Go through the records and give the number of lines that include "Hcnt", with nothing else.

- Opening Delimiter -

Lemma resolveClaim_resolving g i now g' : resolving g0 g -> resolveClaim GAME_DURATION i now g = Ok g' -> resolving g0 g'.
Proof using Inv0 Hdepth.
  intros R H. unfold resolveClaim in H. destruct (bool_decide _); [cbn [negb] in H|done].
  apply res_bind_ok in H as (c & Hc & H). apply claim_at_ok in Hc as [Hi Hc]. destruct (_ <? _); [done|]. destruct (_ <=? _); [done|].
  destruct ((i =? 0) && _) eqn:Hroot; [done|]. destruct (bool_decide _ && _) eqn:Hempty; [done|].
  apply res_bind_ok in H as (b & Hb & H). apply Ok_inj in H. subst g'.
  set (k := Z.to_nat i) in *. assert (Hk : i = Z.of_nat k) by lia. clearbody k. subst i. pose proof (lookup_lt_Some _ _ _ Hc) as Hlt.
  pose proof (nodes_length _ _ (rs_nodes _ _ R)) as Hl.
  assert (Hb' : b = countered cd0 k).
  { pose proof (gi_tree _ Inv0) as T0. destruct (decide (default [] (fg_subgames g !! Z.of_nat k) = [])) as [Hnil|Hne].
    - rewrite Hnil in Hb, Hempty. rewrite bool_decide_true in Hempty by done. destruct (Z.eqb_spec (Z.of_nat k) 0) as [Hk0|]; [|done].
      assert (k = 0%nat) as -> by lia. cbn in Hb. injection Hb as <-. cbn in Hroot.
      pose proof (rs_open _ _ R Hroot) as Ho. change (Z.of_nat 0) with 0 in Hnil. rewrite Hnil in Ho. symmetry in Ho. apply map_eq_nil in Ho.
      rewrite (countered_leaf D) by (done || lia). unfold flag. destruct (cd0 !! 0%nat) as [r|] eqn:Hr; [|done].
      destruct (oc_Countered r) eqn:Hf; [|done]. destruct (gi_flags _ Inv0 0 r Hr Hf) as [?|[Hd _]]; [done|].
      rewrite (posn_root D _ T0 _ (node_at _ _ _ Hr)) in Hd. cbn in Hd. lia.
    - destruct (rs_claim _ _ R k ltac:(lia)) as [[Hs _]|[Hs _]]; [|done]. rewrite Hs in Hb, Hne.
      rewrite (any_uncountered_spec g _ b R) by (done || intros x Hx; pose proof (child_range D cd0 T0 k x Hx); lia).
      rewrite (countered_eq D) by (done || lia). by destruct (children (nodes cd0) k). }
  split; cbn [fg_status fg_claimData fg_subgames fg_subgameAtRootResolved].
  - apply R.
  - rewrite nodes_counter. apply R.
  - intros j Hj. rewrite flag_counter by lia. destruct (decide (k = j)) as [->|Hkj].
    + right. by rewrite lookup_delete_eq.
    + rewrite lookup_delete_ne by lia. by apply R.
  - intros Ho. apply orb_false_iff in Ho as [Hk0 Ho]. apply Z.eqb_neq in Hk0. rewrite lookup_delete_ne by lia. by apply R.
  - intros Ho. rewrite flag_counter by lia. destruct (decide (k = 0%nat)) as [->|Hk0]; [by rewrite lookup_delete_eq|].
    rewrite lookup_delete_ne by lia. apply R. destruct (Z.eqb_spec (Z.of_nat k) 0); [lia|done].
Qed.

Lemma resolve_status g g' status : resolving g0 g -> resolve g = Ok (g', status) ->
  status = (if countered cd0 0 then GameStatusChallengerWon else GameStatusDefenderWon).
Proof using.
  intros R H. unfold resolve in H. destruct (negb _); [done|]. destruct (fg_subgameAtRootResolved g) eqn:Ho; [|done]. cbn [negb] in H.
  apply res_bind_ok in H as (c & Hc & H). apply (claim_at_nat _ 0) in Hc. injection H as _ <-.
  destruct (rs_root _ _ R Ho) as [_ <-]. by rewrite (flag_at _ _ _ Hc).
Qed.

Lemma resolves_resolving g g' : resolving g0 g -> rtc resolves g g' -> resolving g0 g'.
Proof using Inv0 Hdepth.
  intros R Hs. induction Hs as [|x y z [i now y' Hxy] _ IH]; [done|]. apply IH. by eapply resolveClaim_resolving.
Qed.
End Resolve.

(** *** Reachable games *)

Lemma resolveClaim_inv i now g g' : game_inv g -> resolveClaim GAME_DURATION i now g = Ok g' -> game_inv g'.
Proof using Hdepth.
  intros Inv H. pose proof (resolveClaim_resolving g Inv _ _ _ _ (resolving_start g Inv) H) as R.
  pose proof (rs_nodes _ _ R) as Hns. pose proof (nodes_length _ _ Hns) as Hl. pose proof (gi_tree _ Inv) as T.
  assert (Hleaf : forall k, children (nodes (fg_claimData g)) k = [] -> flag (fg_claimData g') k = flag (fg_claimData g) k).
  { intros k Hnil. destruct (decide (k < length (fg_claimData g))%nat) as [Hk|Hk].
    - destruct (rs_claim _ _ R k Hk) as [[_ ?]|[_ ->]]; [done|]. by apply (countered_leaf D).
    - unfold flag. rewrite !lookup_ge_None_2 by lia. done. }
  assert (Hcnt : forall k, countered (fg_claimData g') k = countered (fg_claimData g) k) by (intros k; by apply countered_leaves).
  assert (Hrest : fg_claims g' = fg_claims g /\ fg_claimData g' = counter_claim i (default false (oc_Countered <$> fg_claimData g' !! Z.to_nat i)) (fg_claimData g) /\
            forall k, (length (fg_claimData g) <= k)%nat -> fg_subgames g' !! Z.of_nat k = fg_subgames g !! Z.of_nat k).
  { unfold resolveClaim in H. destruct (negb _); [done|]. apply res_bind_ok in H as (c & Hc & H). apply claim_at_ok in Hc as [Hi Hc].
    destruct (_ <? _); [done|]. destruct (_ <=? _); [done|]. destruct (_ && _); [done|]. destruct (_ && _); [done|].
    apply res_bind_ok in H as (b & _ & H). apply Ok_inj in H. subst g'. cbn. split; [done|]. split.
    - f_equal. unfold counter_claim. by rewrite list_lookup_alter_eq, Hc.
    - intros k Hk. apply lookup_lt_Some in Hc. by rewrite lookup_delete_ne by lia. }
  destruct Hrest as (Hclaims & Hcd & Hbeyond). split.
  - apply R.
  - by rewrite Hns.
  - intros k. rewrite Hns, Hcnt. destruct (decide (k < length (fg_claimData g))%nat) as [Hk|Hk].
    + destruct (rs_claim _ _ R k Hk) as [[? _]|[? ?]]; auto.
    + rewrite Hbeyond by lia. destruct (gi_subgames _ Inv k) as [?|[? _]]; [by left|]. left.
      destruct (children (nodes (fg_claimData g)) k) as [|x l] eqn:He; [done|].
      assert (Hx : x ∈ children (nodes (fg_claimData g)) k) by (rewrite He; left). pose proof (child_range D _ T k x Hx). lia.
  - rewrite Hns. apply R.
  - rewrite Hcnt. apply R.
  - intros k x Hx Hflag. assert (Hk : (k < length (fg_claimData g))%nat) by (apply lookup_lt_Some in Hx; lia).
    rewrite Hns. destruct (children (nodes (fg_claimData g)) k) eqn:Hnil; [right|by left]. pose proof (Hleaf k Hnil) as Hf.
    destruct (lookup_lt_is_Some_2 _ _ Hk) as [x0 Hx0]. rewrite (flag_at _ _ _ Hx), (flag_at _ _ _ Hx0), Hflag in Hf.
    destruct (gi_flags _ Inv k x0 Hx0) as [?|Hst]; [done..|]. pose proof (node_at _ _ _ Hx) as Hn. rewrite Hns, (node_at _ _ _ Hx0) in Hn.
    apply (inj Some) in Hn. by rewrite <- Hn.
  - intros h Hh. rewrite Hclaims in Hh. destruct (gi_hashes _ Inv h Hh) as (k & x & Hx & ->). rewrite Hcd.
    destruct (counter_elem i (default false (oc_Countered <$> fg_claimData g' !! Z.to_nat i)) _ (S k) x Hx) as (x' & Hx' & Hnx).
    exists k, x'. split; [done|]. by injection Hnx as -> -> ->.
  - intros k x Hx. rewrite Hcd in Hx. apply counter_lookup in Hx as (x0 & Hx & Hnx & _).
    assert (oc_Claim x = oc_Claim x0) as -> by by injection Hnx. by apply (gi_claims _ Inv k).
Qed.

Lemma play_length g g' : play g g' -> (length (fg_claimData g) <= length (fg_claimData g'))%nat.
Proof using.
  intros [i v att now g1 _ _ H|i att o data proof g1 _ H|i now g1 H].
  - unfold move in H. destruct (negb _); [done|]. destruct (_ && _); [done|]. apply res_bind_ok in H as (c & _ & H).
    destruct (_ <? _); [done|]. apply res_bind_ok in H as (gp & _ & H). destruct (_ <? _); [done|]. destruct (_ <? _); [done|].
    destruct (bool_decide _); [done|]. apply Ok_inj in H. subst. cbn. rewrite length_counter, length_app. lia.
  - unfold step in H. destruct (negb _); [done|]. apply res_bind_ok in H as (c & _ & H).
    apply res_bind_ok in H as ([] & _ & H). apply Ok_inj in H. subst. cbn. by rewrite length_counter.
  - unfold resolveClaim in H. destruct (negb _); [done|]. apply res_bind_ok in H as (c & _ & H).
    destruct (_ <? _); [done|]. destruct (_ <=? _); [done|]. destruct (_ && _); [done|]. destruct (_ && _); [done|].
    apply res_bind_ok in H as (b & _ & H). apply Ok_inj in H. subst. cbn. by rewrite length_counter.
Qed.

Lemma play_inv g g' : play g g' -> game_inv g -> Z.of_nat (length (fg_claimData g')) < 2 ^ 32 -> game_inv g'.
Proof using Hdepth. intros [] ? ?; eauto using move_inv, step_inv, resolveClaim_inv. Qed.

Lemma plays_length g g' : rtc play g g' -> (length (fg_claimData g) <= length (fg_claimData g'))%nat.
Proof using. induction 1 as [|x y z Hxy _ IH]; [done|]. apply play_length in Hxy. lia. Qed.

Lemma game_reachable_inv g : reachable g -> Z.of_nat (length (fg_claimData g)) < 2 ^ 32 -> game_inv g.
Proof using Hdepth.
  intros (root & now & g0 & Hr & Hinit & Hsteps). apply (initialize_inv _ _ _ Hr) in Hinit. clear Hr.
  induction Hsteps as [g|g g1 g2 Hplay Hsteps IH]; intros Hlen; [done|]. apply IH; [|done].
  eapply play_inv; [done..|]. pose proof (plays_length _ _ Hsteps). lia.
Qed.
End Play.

- Closing Delimiter -

▶ COMPLETED EXERCISE
3